Is it hard to keep your kids’ attention in your homeschool?
Do you struggle to make learning fun?
If you answered yes to either of these questions, I completely understand.
I’ve always believed that kids retain more when they are interacting with the subject being studied. Plus, competition in games usually motivates kids to remember the material. This was especially true for my son. Hunter wanted to keep playing a game until he was the winner.
If you have sons, I’m sure you can relate!
My kids wanted to have fun learning, so I was always searching for the best learning games for kids.
Some years we had enough money to buy specific games for topics we were studying. Other years, we didn’t have that much money. So, I used simple, creative, learning games for kids that I could make at home. I’ve also used these in El Salvador to review memory verses. Let’s take a look at some of our favorites.
Balloon Memory Game
Kids love this game because there is so much fun activity. Moms & teachers love this game because it’s a great review game for any topic you are studying. How does it work.
1. On slips of paper, write down questions & answers for topic studied. Or any other review items, such as vocabulary words/definitions or ordering a list.
2. Insert the slips of paper in balloons.
3. Blow up the balloons & tie.
4. Let your kids pop the balloons.
5. Kids match questions and answers or vocabulary words with definitions or putting in order a list or putting items under specific groups.
In El Salvador we use this game to review memory verses. The verse is broken into phrases. Each phrase is inserted into a balloon. Once the team pops all the balloons, they must put the verse phrases in correct order.
If you have a large group, you can have a team competition to see which team completes their verse or assignment fastest. If it’s just your family, let the kids pop as many balloons as they can.
To make group balloon games easier, follow these tips:
– Use colored paper for your paper slips
– Each team has the same colored paper slips (Team 1-yellow, Team 2 – red, Team 3- blue)
– Use balloons that are the same color as the colored paper slips. In the image below, you can see that each table/team has the same colored balloons. The colored slips of paper match the balloon color. When a balloon accidentally floats away, it’s easy to know which team it belongs to.
On the back of dominoes, you will place words or phrases. These words will be used to match, list or order. It’s similar to the balloon game. We’ve also used dominoes to review memory verses by writing words/phrases on the back of dominoes.
Once you have the words on the back of each domino, place the dominoes on the table with the dots upward. Shuffle around the dominoes to mix them up. Countdown to let the kids start (3-2-1).
Kids turn over the dominoes and match / list / order the words & phrases. In El Salvador, the kids put the phrases in order of the memory verse. The team who correctly put the words in order first was the winner.
Other ideas for using dominoes to review:
Match states & capitals
Math facts with solutions
Geometric shapes with names
Vocabulary words with definition (in any subject area)
Putting animals in correct animal group
Sorting parts of speech (words on dominoes must go under headings of noun, verb, adjective, adverb or any other grammar concept)
You get the idea . . .
Lego Duplos Review Game
Using a dry erase marker write math facts on the sides of legos or duplos. (Duplos are easier for this game because they are larger) Write the solution on other legos. Jumble up the legos.

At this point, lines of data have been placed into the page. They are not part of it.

(* ===== verification/Udivmod.v ===== *)
(** * 128-bit division: m.c

    The division routine linked for 64-bit Windows, where the compiler's is missing. A
    [utwords] is a 128-bit number with its two halves; each half is computed on 64 bits,
    as in the source. [None] stands for a division by zero. *)

From S2P Require Import Prelude.

(** ** Words *)

Definition hi (x : Z) : Z := x / 2 ^ 64.
Definition lo (x : Z) : Z := x mod 2 ^ 64.
Definition words (h l : Z) : Z := h * 2 ^ 64 + l.
Definition shl64 (x k : Z) : Z := (Z.shiftl x k) mod 2 ^ 64.
Definition shr64 (x k : Z) : Z := Z.shiftr x k.
Definition shl128 (x k : Z) : Z := (Z.shiftl x k) mod 2 ^ 128.
Definition signed128 (x : Z) : Z := (x + 2 ^ 127) mod 2 ^ 128 - 2 ^ 127.

(** __builtin_clzll and __builtin_ctzll on a number that is not 0. *)
Definition clz64 (x : Z) : Z := 63 - Z.log2 x.
Definition ctz64 (x : Z) : Z := Z.log2 (Z.land x (- x)).

Definition is_pow2 (x : Z) : bool := Z.land x (x - 1) =? 0.

(** ** The loop *)

Fixpoint div_loop (sr : nat) (d r q carry : Z) : Z * Z * Z :=
  match sr with
  | O => (r, q, carry)
  | S sr =>
      let rh := Z.lor (shl64 (hi r) 1) (shr64 (lo r) 63) in
      let rl := Z.lor (shl64 (lo r) 1) (shr64 (hi q) 63) in
      let qh := Z.lor (shl64 (hi q) 1) (shr64 (lo q) 63) in
      let ql := Z.lor (shl64 (lo q) 1) carry in
      let r := words rh rl in
      let q := words qh ql in
      let s := Z.shiftr (signed128 (d - r - 1)) 127 in
      let carry := Z.land s 1 in
      let r := (r - Z.land d s) mod 2 ^ 128 in
      div_loop sr d r q carry
  end.

Definition div_finish (sr d r q : Z) : option (Z * Z) :=
  let '(r, q, carry) := div_loop (Z.to_nat sr) d r q 0 in
  Some (Z.lor (shl128 q 1) carry, r).

(** 64-bit division and remainder. *)
Definition div64 (x y : Z) : option (Z * Z) := if y =? 0 then None else Some (x / y, x mod y).

(** ** The function: quotient and remainder *)

Definition udivmodti4 (a b : Z) : option (Z * Z) :=
  let nh := hi a in let nl := lo a in let dh := hi b in let dl := lo b in
  if nh =? 0 then
    if dh =? 0 then div64 nl dl
    else Some (0, nl)
  else if dl =? 0 then
    if dh =? 0 then div64 nh dl
    else if nl =? 0 then Some (nh / dh, words (nh mod dh) 0)
    else if is_pow2 dh then Some (shr64 nh (ctz64 dh), words (Z.land nh (dh - 1)) nl)
    else
      let sr := unsigned32 (clz64 dh - clz64 nh) in
      if 64 - 2 <? sr then Some (0, a)
      else
        let sr := sr + 1 in
        let q := words (shl64 nl (64 - sr)) 0 in
        let r := words (shr64 nh sr) (Z.lor (shl64 nh (64 - sr)) (shr64 nl sr)) in
        div_finish sr b r q
  else if dh =? 0 then
    if is_pow2 dl then
      let rem := Z.land nl (dl - 1) in
      if dl =? 1 then Some (a, rem)
      else
        let sr := ctz64 dl in
        Some (words (shr64 nh sr) (Z.lor (shl64 nh (64 - sr)) (shr64 nl sr)), rem)
    else
      let sr := unsigned32 (1 + 64 + clz64 dl - clz64 nh) in
      if sr =? 64 then div_finish sr b (words 0 nh) (words nl 0)
      else if sr <? 64 then
        div_finish sr b (words (shr64 nh sr) (Z.lor (shl64 nh (64 - sr)) (shr64 nl sr)))
          (words (shl64 nl (64 - sr)) 0)
      else
        div_finish sr b (words 0 (shr64 nh (sr - 64)))
          (words (Z.lor (shl64 nh (128 - sr)) (shr64 nl (sr - 64))) (shl64 nl (128 - sr)))
  else
    let sr := unsigned32 (clz64 dh - clz64 nh) in
    if 64 - 1 <? sr then Some (0, a)
    else
      let sr := sr + 1 in
      if sr =? 64 then div_finish sr b (words 0 nh) (words nl 0)
      else
        div_finish sr b (words (shr64 nh sr) (Z.lor (shl64 nh (64 - sr)) (shr64 nl sr)))
          (words (shl64 nl (64 - sr)) 0).

Definition umodti3 (a b : Z) : option Z := snd <$> udivmodti4 a b.
Definition udivti3 (a b : Z) : option Z := fst <$> udivmodti4 a b.

(** ** Bits *)

Lemma lor_add a b k : 0 ≤ k → 0 ≤ b < 2 ^ k → Z.lor (a * 2 ^ k) b = a * 2 ^ k + b.
Proof.
  intros Hk Hb. assert (Hl : Z.land (a * 2 ^ k) b = 0).
  { apply Z.bits_inj'. intros i Hi. rewrite Z.land_spec, Z.bits_0.
    destruct (Z.lt_ge_cases i k) as [Hik|Hik].
    - by rewrite Z.mul_pow2_bits_low.
    - rewrite <- (Z.mod_small b (2 ^ k)) by done. rewrite Z.mod_pow2_bits_high by lia. apply andb_false_r. }
  rewrite Z.add_nocarry_lxor by done. symmetry. by apply Z.lxor_lor.
Qed.

Lemma shl_mod x k n : 0 ≤ k ≤ n → (x * 2 ^ k) mod 2 ^ n = (x mod 2 ^ (n - k)) * 2 ^ k.
Proof.
  intros H. replace (2 ^ n) with (2 ^ (n - k) * 2 ^ k) by (rewrite <- Z.pow_add_r by lia; f_equal; lia).
  apply Z.mul_mod_distr_r; apply Z.pow_nonzero; lia.
Qed.

Lemma shl64_eq x k : 0 ≤ k ≤ 64 → shl64 x k = (x mod 2 ^ (64 - k)) * 2 ^ k.
Proof. intros H. unfold shl64. rewrite Z.shiftl_mul_pow2 by lia. apply shl_mod; lia. Qed.

Lemma shr64_eq x k : 0 ≤ k → shr64 x k = x / 2 ^ k.
Proof. intros H. unfold shr64. by rewrite Z.shiftr_div_pow2. Qed.

Lemma hi_lo x : words (hi x) (lo x) = x.
Proof. unfold words, hi, lo. pose proof (Z.div_mod x (2 ^ 64)). lia. Qed.

Lemma hi_range x : 0 ≤ x < 2 ^ 128 → 0 ≤ hi x < 2 ^ 64.
Proof.
  intros H. unfold hi. split; [apply Z.div_pos; lia|]. apply Z.div_lt_upper_bound; [done|].
  change (2 ^ 64 * 2 ^ 64) with (2 ^ 128). lia.
Qed.

Lemma lo_range x : 0 ≤ lo x < 2 ^ 64.
Proof. apply (Z.mod_pos_bound x (2 ^ 64) eq_refl). Qed.

(** A shift to the left by one, of a pair of words with a bit coming in. *)
Lemma shift_in h l c :
  0 ≤ h < 2 ^ 64 → 0 ≤ l < 2 ^ 64 → 0 ≤ c ≤ 1 →
  words (Z.lor (shl64 h 1) (shr64 l 63)) (Z.lor (shl64 l 1) c) = (2 * words h l + c) mod 2 ^ 128.
Proof.
  intros Hh Hl Hc. rewrite !shl64_eq, shr64_eq by lia.
  assert (Hb : 0 ≤ l / 2 ^ 63 < 2 ^ 1).
  { split; [apply Z.div_pos; lia|]. apply Z.div_lt_upper_bound; lia. }
  rewrite !lor_add by lia. change (64 - 1) with 63. unfold words. change (2 ^ 1) with 2.
  pose proof (Z.div_mod h (2 ^ 63)). pose proof (Z.div_mod l (2 ^ 63)).
  pose proof (Z.mod_pos_bound h (2 ^ 63)). pose proof (Z.mod_pos_bound l (2 ^ 63)).
  apply (Z.mod_unique _ _ (h / 2 ^ 63)); lia.
Qed.

(** The pieces of [n >> sr] and [n << (128 - sr)]. *)
Lemma shr_low n sr : 0 ≤ n < 2 ^ 128 → 0 < sr < 64 →
  words (shr64 (hi n) sr) (Z.lor (shl64 (hi n) (64 - sr)) (shr64 (lo n) sr)) = n / 2 ^ sr.
Proof.
  intros Hn Hs. pose proof (hi_range n Hn). pose proof (lo_range n).
  rewrite shl64_eq, !shr64_eq by lia. replace (64 - (64 - sr)) with sr by lia.
  assert (Hp : 2 ^ 64 = 2 ^ (64 - sr) * 2 ^ sr) by (rewrite <- Z.pow_add_r by lia; f_equal; lia).
  assert (0 < 2 ^ sr) by (apply Z.pow_pos_nonneg; lia). assert (0 < 2 ^ (64 - sr)) by (apply Z.pow_pos_nonneg; lia).
  rewrite lor_add; [|lia|]. 2:{ split; [apply Z.div_pos; lia|]. apply Z.div_lt_upper_bound; lia. }
  unfold words. rewrite <- (hi_lo n) at 4. unfold words.
  pose proof (Z.div_mod (hi n) (2 ^ sr)). rewrite Hp.
  replace (hi n * (2 ^ (64 - sr) * 2 ^ sr) + lo n) with (lo n + (hi n * 2 ^ (64 - sr)) * 2 ^ sr) by lia.
  rewrite Z.div_add by lia. nia.
Qed.

(** The pieces of [n << (128 - sr)]. *)
Lemma shl_low n sr : 0 < sr < 64 → words (shl64 (lo n) (64 - sr)) 0 = (n mod 2 ^ sr) * 2 ^ (128 - sr).
Proof.
  intros Hs. rewrite shl64_eq by lia. replace (64 - (64 - sr)) with sr by lia. unfold words, lo.
  assert (Hm : (n mod 2 ^ 64) mod 2 ^ sr = n mod 2 ^ sr).
  { replace (2 ^ 64) with (2 ^ sr * 2 ^ (64 - sr)) by (rewrite <- Z.pow_add_r by lia; f_equal; lia).
    rewrite Z.rem_mul_r by (try apply Z.pow_nonzero; try apply Z.pow_pos_nonneg; lia).
    rewrite Z.mul_comm, Z.mod_add by (apply Z.pow_nonzero; lia). apply Z.mod_mod, Z.pow_nonzero; lia. }
  rewrite Hm. replace (128 - sr) with (64 - sr + 64) by lia. rewrite Z.pow_add_r by lia. lia.
Qed.

Lemma shl_high n sr : 0 ≤ n < 2 ^ 128 → 64 < sr < 128 →
  words (Z.lor (shl64 (hi n) (128 - sr)) (shr64 (lo n) (sr - 64))) (shl64 (lo n) (128 - sr)) =
  (n mod 2 ^ sr) * 2 ^ (128 - sr).
Proof.
  intros Hn Hs. pose proof (hi_range n Hn). pose proof (lo_range n).
  rewrite !shl64_eq, shr64_eq by lia. replace (64 - (128 - sr)) with (sr - 64) by lia.
  assert (Hp : 2 ^ 64 = 2 ^ (sr - 64) * 2 ^ (128 - sr)) by (rewrite <- Z.pow_add_r by lia; f_equal; lia).
  assert (0 < 2 ^ (sr - 64)) by (apply Z.pow_pos_nonneg; lia). assert (0 < 2 ^ (128 - sr)) by (apply Z.pow_pos_nonneg; lia).
  rewrite lor_add; [|lia|]. 2:{ split; [apply Z.div_pos; lia|]. apply Z.div_lt_upper_bound; lia. }
  assert (Hm : n mod 2 ^ sr = (hi n mod 2 ^ (sr - 64)) * 2 ^ 64 + lo n).
  { symmetry. apply (Z.mod_unique _ _ (hi n / 2 ^ (sr - 64))).
    - left. pose proof (Z.mod_pos_bound (hi n) (2 ^ (sr - 64))).
      assert (2 ^ sr = 2 ^ (sr - 64) * 2 ^ 64) by (rewrite <- Z.pow_add_r by lia; f_equal; lia). nia.
    - assert (2 ^ sr = 2 ^ (sr - 64) * 2 ^ 64) as -> by (rewrite <- Z.pow_add_r by lia; f_equal; lia).
      rewrite <- (hi_lo n) at 1. unfold words. pose proof (Z.div_mod (hi n) (2 ^ (sr - 64))). nia. }
  rewrite Hm. unfold words. pose proof (Z.div_mod (lo n) (2 ^ (sr - 64))). rewrite Hp. nia.
Qed.

Lemma signed128_small x : - 2 ^ 127 ≤ x < 2 ^ 127 → signed128 x = x.
Proof. intros H. unfold signed128. rewrite Z.mod_small by lia. lia. Qed.

Lemma sign_mask x : - 2 ^ 127 ≤ x < 2 ^ 127 → Z.shiftr (signed128 x) 127 = if x <? 0 then -1 else 0.
Proof.
  intros H. rewrite signed128_small, Z.shiftr_div_pow2 by lia. destruct (x <? 0) eqn:E.
  - symmetry. apply (Z.div_unique _ _ _ (x + 2 ^ 127)); lia.
  - apply Z.div_small. lia.
Qed.

(** ** The loop *)

(** With [k] bits of [n] still to come: [Q] is the quotient of the bits taken so far; its last
    bit is in [c], the others are at the bottom of [q], below the bits to come. *)
Definition div_inv (n d k r q c : Z) : Prop :=
  ∃ Q, 0 ≤ Q ∧ n / 2 ^ k = Q * d + r ∧ 0 ≤ r < d ∧
    q = (n mod 2 ^ k) * 2 ^ (128 - k) + Q / 2 ∧ c = Q mod 2 ∧ Q / 2 < 2 ^ (128 - k).

(** The numbers for which the comparison by sign is right. *)
Definition comparable (n d k : Z) : Prop := d ≤ 2 ^ 127 ∨ k ≤ 1 ∧ 2 ^ 127 ≤ n.

Lemma div_step n d k r q c :
  0 ≤ n < 2 ^ 128 → 0 < d < 2 ^ 128 → 0 ≤ k < 128 → comparable n d (k + 1) → div_inv n d (k + 1) r q c →
  let r1 := (2 * r + q / 2 ^ 127) mod 2 ^ 128 in
  let s := Z.shiftr (signed128 (d - r1 - 1)) 127 in
  div_inv n d k ((r1 - Z.land d s) mod 2 ^ 128) ((2 * q + c) mod 2 ^ 128) (Z.land s 1).
Proof.
  intros Hn Hd Hk Hcmp (Q & HQ & Hdiv & Hr & -> & -> & HQ2) r1 s.
  assert (P1 : 0 < 2 ^ k) by (apply Z.pow_pos_nonneg; lia).
  assert (P2 : 2 ^ (k + 1) = 2 * 2 ^ k) by (rewrite Z.pow_add_r by lia; lia).
  assert (P3 : 2 ^ (128 - k) = 2 * 2 ^ (128 - (k + 1))).
  { replace (128 - k) with (128 - (k + 1) + 1) by lia. rewrite Z.pow_add_r by lia. lia. }
  assert (P4 : 2 ^ k * 2 ^ (128 - (k + 1)) = 2 ^ 127) by (rewrite <- Z.pow_add_r by lia; f_equal; lia).
  assert (P5 : 0 < 2 ^ (128 - (k + 1))) by (apply Z.pow_pos_nonneg; lia).
  set (m := n mod 2 ^ (k + 1)) in *. set (t := n / 2 ^ (k + 1)) in *.
  assert (Hm : 0 ≤ m < 2 ^ (k + 1)) by (apply Z.mod_pos_bound; lia).
  assert (Hnm : n = 2 ^ (k + 1) * t + m) by (apply Z.div_mod; lia).
  set (b := m / 2 ^ k). assert (Hb : 0 ≤ b ≤ 1).
  { split; [apply Z.div_pos; lia|]. assert (b < 2); [|lia]. apply Z.div_lt_upper_bound; lia. }
  assert (Hmb : m = 2 ^ k * b + m mod 2 ^ k) by (apply Z.div_mod; lia).
  pose proof (Z.mod_pos_bound m (2 ^ k) P1) as Hmk.
  assert (Hnk : n / 2 ^ k = 2 * t + b).
  { symmetry. apply (Z.div_unique _ _ _ (m mod 2 ^ k)); [lia|]. nia. }
  assert (Hnk2 : n mod 2 ^ k = m mod 2 ^ k).
  { symmetry. apply (Z.mod_unique _ _ (2 * t + b)); [lia|]. nia. }
  pose proof (Z.div_pos Q 2 HQ eq_refl) as HQ0. pose proof (Z.div_mod Q 2) as HQd. pose proof (Z.mod_pos_bound Q 2 eq_refl) as HQm.
  assert (Htop : (m * 2 ^ (128 - (k + 1)) + Q / 2) / 2 ^ 127 = b).
  { symmetry. apply (Z.div_unique _ _ _ ((m mod 2 ^ k) * 2 ^ (128 - (k + 1)) + Q / 2)); [left; nia|]. nia. }
  assert (Hq : (2 * (m * 2 ^ (128 - (k + 1)) + Q / 2) + Q mod 2) mod 2 ^ 128 = (n mod 2 ^ k) * 2 ^ (128 - k) + Q).
  { symmetry. rewrite Hnk2. apply (Z.mod_unique _ _ b); [left; change (2 ^ 128) with (2 * 2 ^ 127); nia|].
    change (2 ^ 128) with (2 * 2 ^ 127). nia. }
  assert (Hr1 : r1 = 2 * r + b ∧ - 2 ^ 127 ≤ d - (2 * r + b) - 1 < 2 ^ 127 ∧ 2 * r + b < 2 ^ 128).
  { subst r1. rewrite Htop. destruct Hcmp as [Hd'|[Hk1 Hn1]]; [rewrite Z.mod_small by lia; lia|].
    assert (k = 0) as -> by lia. change (2 ^ (0 + 1)) with 2 in *. change (2 ^ 0) with 1 in *.
    assert (Hb1 : b = m) by (subst b; apply Z.div_1_r). destruct (Z.le_gt_cases d (2 ^ 127)); [rewrite Z.mod_small by lia; lia|].
    assert (Q = 0) by nia. subst Q. rewrite Z.mod_small by nia. nia. }
  destruct Hr1 as (-> & Hrng & Hlt). subst s. rewrite sign_mask by lia.
  destruct (d - (2 * r + b) - 1 <? 0) eqn:E.
  - apply Z.ltb_lt in E. rewrite Z.land_m1_r. change (Z.land (-1) 1) with 1. rewrite Z.mod_small by lia.
    exists (2 * Q + 1). rewrite Hq, Hnk. split_and!; try lia.
    + replace ((2 * Q + 1) / 2) with Q; [done|]. apply (Z.div_unique _ _ _ 1); lia.
    + apply (Z.mod_unique _ _ Q); lia.
    + replace ((2 * Q + 1) / 2) with Q; [lia|]. apply (Z.div_unique _ _ _ 1); lia.
  - apply Z.ltb_ge in E. rewrite Z.land_0_r. change (Z.land 0 1) with 0. rewrite Z.mod_small by lia.
    exists (2 * Q). rewrite Hq, Hnk. split_and!; try lia.
    + replace (2 * Q / 2) with Q; [done|]. apply (Z.div_unique _ _ _ 0); lia.
    + apply (Z.mod_unique _ _ Q); lia.
    + replace (2 * Q / 2) with Q; [lia|]. apply (Z.div_unique _ _ _ 0); lia.
Qed.

Lemma div_inv_range n d k r q c :
  0 ≤ n < 2 ^ 128 → d < 2 ^ 128 → 0 ≤ k ≤ 128 → div_inv n d k r q c →
  0 ≤ r < 2 ^ 128 ∧ 0 ≤ q < 2 ^ 128 ∧ 0 ≤ c ≤ 1.
Proof.
  intros Hn Hd Hk (Q & HQ & Hdiv & Hr & -> & -> & HQ2).
  assert (P1 : 0 < 2 ^ k) by (apply Z.pow_pos_nonneg; lia).
  assert (P4 : 2 ^ k * 2 ^ (128 - k) = 2 ^ 128) by (rewrite <- Z.pow_add_r by lia; f_equal; lia).
  pose proof (Z.mod_pos_bound n (2 ^ k) P1). pose proof (Z.mod_pos_bound Q 2 eq_refl).
  pose proof (Z.div_pos Q 2 HQ eq_refl). split_and!; try lia; nia.
Qed.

Let your kids match the math fact with the solution by placing the solution lego on top of the math fact.
You can also stack items in a group such as parts of speech or animal groups and so forth.
When I taught school, my kids loved this game. It does take a little more prep work but it’s worth the effort. You may use this for any & all subject areas.
To make this simple, you can use a whiteboard and write your headings directly on the whiteboard. Along the top of the board write the topics you will review. If you are reviewing all subjects, you can write math, grammar, history, science.
Along the left side of the board, write the points value such as 100, 200, 300, 400, 500.
You can use envelopes for pockets. On each envelope pocket, write the number of points awarded for answering that question correctly. For our example, you’ll need 4 envelopes with 100 written on it, 4 envelopes with 200 and so on. Tape each envelope in the correct row.
Now it’s time to write review questions on index cards. On the back of each card, write the answer. Place each question in a pocket. Place the easier questions in the smaller points value; harder questions receive larger number of points.
Divide into 2 teams, taking turns to choose a question to answer.
When it is the student’s turn, they choose a topic and points value. Mom (or teacher) reads the question in that pocket. If answered correctly, that team receives the number of points on the envelope/pocket. If not, mom gives the correct answer.
Play moves back and forth, from team to team. The team with the most points wins.
With Easter right around the corner, try playing games with those cheap Easter eggs. I wrote a blog post on how you can use Easter Eggs in your homeschool with several learning games for kids. You can find it right here.
As a former public school teacher and homeschool mom, I highly recommend using learning games to help your students retain information.